- Given data
####################
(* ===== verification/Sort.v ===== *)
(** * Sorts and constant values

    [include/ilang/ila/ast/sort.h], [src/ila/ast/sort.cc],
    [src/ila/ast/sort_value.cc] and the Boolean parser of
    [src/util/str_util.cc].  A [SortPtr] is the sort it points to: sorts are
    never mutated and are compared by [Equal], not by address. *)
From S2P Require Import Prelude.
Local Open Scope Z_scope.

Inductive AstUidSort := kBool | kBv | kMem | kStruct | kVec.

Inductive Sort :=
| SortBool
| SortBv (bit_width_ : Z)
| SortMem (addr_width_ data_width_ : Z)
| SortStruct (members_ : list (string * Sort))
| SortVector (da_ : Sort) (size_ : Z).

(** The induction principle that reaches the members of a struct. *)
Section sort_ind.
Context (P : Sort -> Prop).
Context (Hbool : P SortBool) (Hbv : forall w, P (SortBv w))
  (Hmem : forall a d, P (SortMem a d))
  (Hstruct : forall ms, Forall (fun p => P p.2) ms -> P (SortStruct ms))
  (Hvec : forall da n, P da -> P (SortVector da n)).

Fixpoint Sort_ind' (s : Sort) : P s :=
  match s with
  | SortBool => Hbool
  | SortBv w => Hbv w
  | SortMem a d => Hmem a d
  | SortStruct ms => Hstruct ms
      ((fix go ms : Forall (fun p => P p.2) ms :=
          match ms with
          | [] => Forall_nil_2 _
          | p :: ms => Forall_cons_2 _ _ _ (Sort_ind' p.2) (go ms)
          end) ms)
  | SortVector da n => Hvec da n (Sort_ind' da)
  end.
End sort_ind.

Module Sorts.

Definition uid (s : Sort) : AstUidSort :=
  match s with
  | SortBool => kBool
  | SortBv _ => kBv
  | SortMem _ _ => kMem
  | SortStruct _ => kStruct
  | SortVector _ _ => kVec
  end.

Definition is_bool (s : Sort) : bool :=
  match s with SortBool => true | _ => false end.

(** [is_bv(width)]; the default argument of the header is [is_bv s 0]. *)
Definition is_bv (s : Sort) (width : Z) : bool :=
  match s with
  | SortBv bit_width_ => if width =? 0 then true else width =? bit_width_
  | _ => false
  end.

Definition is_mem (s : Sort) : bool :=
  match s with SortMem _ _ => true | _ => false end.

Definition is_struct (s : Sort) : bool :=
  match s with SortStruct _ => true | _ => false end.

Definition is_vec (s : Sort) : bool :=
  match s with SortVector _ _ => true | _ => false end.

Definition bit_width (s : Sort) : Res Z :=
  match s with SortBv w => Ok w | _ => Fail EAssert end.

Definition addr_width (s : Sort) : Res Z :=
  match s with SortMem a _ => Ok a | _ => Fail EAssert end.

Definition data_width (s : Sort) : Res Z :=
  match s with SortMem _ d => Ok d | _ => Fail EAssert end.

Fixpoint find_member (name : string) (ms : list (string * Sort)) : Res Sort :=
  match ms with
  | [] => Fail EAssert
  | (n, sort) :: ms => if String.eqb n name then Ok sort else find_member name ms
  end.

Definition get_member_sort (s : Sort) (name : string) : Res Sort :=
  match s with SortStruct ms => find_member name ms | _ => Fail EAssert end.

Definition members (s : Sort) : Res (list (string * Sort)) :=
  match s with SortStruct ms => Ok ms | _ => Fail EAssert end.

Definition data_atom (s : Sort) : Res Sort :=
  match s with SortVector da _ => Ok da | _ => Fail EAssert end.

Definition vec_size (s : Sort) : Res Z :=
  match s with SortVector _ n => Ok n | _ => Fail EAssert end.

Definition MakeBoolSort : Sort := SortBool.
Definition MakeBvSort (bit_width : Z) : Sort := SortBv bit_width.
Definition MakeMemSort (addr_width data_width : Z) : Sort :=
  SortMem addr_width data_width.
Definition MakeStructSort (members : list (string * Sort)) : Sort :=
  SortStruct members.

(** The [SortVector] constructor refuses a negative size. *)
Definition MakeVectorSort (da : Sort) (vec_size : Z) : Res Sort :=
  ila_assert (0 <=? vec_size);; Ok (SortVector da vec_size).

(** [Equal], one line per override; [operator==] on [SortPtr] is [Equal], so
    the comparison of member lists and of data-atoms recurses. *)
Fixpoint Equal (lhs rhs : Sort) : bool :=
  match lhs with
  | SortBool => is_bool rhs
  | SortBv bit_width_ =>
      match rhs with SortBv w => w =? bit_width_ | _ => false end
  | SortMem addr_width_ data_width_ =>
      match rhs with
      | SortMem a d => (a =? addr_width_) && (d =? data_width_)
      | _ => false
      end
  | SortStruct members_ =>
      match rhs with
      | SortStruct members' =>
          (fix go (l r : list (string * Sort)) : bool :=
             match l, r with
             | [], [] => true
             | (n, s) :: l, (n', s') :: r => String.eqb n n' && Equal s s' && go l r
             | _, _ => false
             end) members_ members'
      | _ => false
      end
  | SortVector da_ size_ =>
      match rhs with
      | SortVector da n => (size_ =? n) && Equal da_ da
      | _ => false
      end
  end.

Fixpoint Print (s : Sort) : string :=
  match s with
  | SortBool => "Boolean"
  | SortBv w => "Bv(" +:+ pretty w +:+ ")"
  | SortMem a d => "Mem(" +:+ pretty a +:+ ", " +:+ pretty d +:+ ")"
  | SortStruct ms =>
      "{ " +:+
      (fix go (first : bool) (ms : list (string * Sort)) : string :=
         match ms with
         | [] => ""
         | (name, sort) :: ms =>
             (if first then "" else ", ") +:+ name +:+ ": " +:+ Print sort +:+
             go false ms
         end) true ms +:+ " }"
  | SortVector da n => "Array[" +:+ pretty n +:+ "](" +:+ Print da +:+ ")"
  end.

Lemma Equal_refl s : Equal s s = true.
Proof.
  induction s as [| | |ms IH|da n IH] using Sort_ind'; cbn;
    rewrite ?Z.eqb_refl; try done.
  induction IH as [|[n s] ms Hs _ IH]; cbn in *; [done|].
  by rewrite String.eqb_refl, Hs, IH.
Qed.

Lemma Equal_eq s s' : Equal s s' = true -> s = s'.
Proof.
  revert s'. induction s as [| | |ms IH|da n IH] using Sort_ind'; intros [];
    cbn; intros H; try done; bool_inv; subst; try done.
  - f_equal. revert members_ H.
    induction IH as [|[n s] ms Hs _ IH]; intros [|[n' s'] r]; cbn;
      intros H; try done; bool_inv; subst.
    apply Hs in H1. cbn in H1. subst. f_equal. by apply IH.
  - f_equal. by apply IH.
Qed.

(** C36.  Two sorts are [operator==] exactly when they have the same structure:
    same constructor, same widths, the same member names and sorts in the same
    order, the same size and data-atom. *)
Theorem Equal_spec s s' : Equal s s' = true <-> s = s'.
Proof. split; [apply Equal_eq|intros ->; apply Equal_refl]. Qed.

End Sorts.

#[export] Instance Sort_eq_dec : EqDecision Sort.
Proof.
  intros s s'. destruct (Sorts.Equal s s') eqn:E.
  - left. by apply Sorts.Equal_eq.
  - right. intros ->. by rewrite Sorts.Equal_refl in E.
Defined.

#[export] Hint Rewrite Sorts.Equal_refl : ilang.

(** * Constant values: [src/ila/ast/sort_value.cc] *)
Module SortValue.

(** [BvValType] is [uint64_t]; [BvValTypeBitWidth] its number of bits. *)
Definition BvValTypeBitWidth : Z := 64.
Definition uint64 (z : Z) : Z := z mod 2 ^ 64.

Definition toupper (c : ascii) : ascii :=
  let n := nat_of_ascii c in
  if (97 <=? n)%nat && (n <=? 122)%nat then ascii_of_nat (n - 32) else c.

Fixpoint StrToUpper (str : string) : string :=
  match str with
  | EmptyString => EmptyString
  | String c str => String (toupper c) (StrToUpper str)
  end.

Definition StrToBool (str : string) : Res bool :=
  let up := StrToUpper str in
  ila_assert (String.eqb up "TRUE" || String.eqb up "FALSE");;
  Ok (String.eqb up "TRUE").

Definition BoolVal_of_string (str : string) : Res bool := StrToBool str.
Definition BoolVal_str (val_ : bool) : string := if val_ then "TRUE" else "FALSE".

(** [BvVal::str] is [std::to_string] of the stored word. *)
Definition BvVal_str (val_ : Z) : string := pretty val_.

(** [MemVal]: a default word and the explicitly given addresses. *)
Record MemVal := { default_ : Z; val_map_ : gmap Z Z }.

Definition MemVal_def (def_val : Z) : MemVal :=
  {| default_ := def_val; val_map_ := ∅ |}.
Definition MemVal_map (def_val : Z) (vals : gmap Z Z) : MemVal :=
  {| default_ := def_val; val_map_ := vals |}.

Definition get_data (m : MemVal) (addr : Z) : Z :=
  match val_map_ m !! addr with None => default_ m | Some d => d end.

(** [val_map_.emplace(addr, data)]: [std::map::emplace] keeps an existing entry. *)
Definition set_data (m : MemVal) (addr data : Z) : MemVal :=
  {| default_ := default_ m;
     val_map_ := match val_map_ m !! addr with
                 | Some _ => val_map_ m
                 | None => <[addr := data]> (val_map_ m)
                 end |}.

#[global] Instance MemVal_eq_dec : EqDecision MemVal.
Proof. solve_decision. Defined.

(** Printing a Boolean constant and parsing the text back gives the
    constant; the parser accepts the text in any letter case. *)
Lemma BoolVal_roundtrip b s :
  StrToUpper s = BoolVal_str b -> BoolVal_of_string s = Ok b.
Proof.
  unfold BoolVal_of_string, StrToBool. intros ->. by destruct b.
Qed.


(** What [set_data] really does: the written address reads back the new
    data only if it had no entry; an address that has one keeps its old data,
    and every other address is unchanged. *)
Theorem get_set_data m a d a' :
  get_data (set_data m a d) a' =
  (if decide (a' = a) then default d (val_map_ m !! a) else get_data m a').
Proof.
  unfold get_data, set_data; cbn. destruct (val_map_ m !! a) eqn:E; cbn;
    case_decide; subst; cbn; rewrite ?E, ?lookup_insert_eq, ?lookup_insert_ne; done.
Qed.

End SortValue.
####################
- Exercise objective
Repeat verbatim the opening run of entries, ending with the line that contains "(size_ : Z).".

- Solution to this task
(* ===== verification/Sort.v ===== *)
(** * Sorts and constant values

    [include/ilang/ila/ast/sort.h], [src/ila/ast/sort.cc],
    [src/ila/ast/sort_value.cc] and the Boolean parser of
    [src/util/str_util.cc].  A [SortPtr] is the sort it points to: sorts are
    never mutated and are compared by [Equal], not by address. *)
From S2P Require Import Prelude.
Local Open Scope Z_scope.

Inductive AstUidSort := kBool | kBv | kMem | kStruct | kVec.

Inductive Sort :=
| SortBool
| SortBv (bit_width_ : Z)
| SortMem (addr_width_ data_width_ : Z)
| SortStruct (members_ : list (string * Sort))
| SortVector (da_ : Sort) (size_ : Z).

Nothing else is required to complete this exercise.